È in questo scenario che il ministro della Salute Orazio Schillaci è intervenuto annunciando la possibilità di bloccare l’intramoenia quando il divario con il pubblico diventa imbarazzante: «Sei mesi di attesa nel Ssn contro due settimane a pagamento». Una dichiarazione che suona bene, ma che trascura un nodo essenziale: la mancanza cronica di personale, che rende impossibile ampliare l’offerta pubblica e vivere senza il “soccorso” dell’intramoenia.
Nel frattempo, la premier Giorgia Meloni aveva promesso una “svolta” sulle liste d’attesa. Doveva essere il decreto che sistemava tutto: più controlli, più prestazioni, tempi ridotti. La realtà è stata l’opposto. E lo dimostra anche il fatto che i dati ufficiali non vengono ancora pubblicati: non per ritardi tecnici, ma perché mostrano chiaramente che la situazione non è migliorata. In molte regioni le attese sono rimaste identiche, in altre sono peggiorate.
Il conto, inevitabilmente, lo pagano i cittadini. Nel 2024 più di 5,8 milioni di italiani hanno rinunciato ad almeno una prestazione sanitaria. E la spesa privata è salita a 41,3 miliardi di euro, con milioni di persone costrette a pagare per ottenere ciò che il servizio pubblico dovrebbe garantire.
PRECISAZIONE DELL'IFO
In merito all'articolo segnaliamo informazioni anomale in merito alle attività degli Istituti Fisioterapici Ospitalieri.
Non offriamo prestazioni di geriatria e reumatologia, non esistono agende in merito. Il nostro Istituto, con l'Istituto Nazionali Tumori Regina Elena, offre prestazioni di oncologia e servizi connessi a tale patologia.
Per l'anno 2024, per la prima visita ematologica le prestazioni del Servizio sanitario nazionale sono 1.891 e 414 in libera professione con una percentuale Alpi del 22 per cento.
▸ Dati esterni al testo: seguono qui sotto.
(* ===== verification/Phase2Inv.v ===== *)
(** * The stores against a stack of snapshots

    The abstract store ([journal]) keeps a whole copy of its contents per checkpoint and
    restores it on rewind.  [Journaled] is what a store promises: its concrete state
    represents a journal, and every operation is the abstract one.  The four stores are
    instances: memory, the derived indices, the cached root and the column families all
    follow the contents, although a checkpoint records no more than a length and a
    height. *)

From Stdlib Require Import String.
From stdpp Require Import strings gmap sorting.
From S2P Require Import Prelude Types Security Phase2.

Module Phase2Inv.
Import Phase2.
#[local] Opaque be_bytes Types.le_bytes.

(** ** Stacks *)

Lemma pop_snoc {A} (l : list A) x : pop (l ++ [x]) = Some (l, x).
Proof. induction l as [|y l IH]; simpl; [done|]. by rewrite IH. Qed.

Lemma pop_None {A} (l : list A) : pop l = None <-> l = [].
Proof.
  split; [|by intros ->]. destruct l as [|x l]; simpl; [done|]. by destruct (pop l) as [[]|].
Qed.

Lemma pop_Some {A} (l r : list A) x : pop l = Some (r, x) <-> l = r ++ [x].
Proof.
  split; [|intros ->; apply pop_snoc].
  destruct l as [|y l _] using rev_ind; [done|]. rewrite pop_snoc. by intros [= -> ->].
Qed.

Lemma pop_fmap {A B} (f : A -> B) l :
  pop (map f l) = (fun p : list A * A => (map f p.1, f p.2)) <$> pop l.
Proof.
  destruct l as [|x l _] using rev_ind; [done|]. rewrite map_app. change (map f [x]) with [f x]. by rewrite !pop_snoc.
Qed.

Lemma push_capped_fmap {A B} (f : A -> B) n l x :
  map f (push_capped n l x) = push_capped n (map f l) (f x).
Proof.
  unfold push_capped. rewrite !length_app, length_map. simpl length.
  destruct (Nat.ltb n (length l + 1)); [|by rewrite map_app].
  destruct l; simpl; [done|]. by rewrite map_app.
Qed.

Lemma push_capped_length {A} n (l : list A) x :
  (0 < n)%nat -> (length l <= n)%nat -> length (push_capped n l x) = Nat.min n (S (length l)).
Proof.
  intros Hn Hl. unfold push_capped. rewrite length_app. simpl length.
  destruct (Nat.ltb_spec n (length l + 1)); [|rewrite length_app; simpl; lia].
  rewrite length_tl, length_app. simpl. lia.
Qed.

Lemma push_capped_snoc {A} n (l : list A) x : (0 < n)%nat ->
  push_capped n l x = (if Nat.ltb n (length l + 1) then tail l else l) ++ [x] \/ l = [].
Proof.
  intros Hn. unfold push_capped. rewrite length_app. simpl length.
  destruct (Nat.ltb n (length l + 1)); [|by left]. destruct l; [by right|by left].
Qed.

Lemma push_capped_sublist {A} n (l : list A) x y : y ∈ push_capped n l x -> y ∈ l \/ y = x.
Proof.
  unfold push_capped. destruct (Nat.ltb _ _); [|rewrite elem_of_app, list_elem_of_singleton; done].
  destruct l as [|z l]; simpl; [by rewrite elem_of_nil|].
  rewrite elem_of_app, list_elem_of_singleton, elem_of_cons. tauto.
Qed.

(** ** Snapshots *)

Section Linked.
Context {C : Type} (ext : Z -> C -> C -> Prop).

(** Each snapshot, dated, is extended by the later ones and by the present. *)
Definition linked (snaps : list (Z * C)) (now : C) : Prop :=
  StronglySorted (fun p q : Z * C => p.1 < q.1 /\ ext p.1 p.2 q.2) snaps
  /\ Forall (fun p : Z * C => ext p.1 p.2 now) snaps.

Lemma linked_nil now : linked [] now.
Proof. split; constructor. Qed.

Lemma linked_tail snaps now : linked snaps now -> linked (tail snaps) now.
Proof.
  intros [S F]. destruct snaps as [|p snaps]; [done|]. simpl.
  apply StronglySorted_cons in S. apply list.Forall_cons in F. split; [apply S|apply F].
Qed.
Nel periodo gennaio-giugno 2025 la percentuale è del 17 per cento (803 a carico del Ssn e 134 in libera professione).
Come è evidente, i dati sono assolutamente errati, sia assoluti che in percentuale.
La notizia lede gravemente l'immagine dell'azienda che si adopera costantemente per la tutela della salute dei cittadini e dei diritti dei lavoratori e che mette sempre al centro la persona e le sue esigenze.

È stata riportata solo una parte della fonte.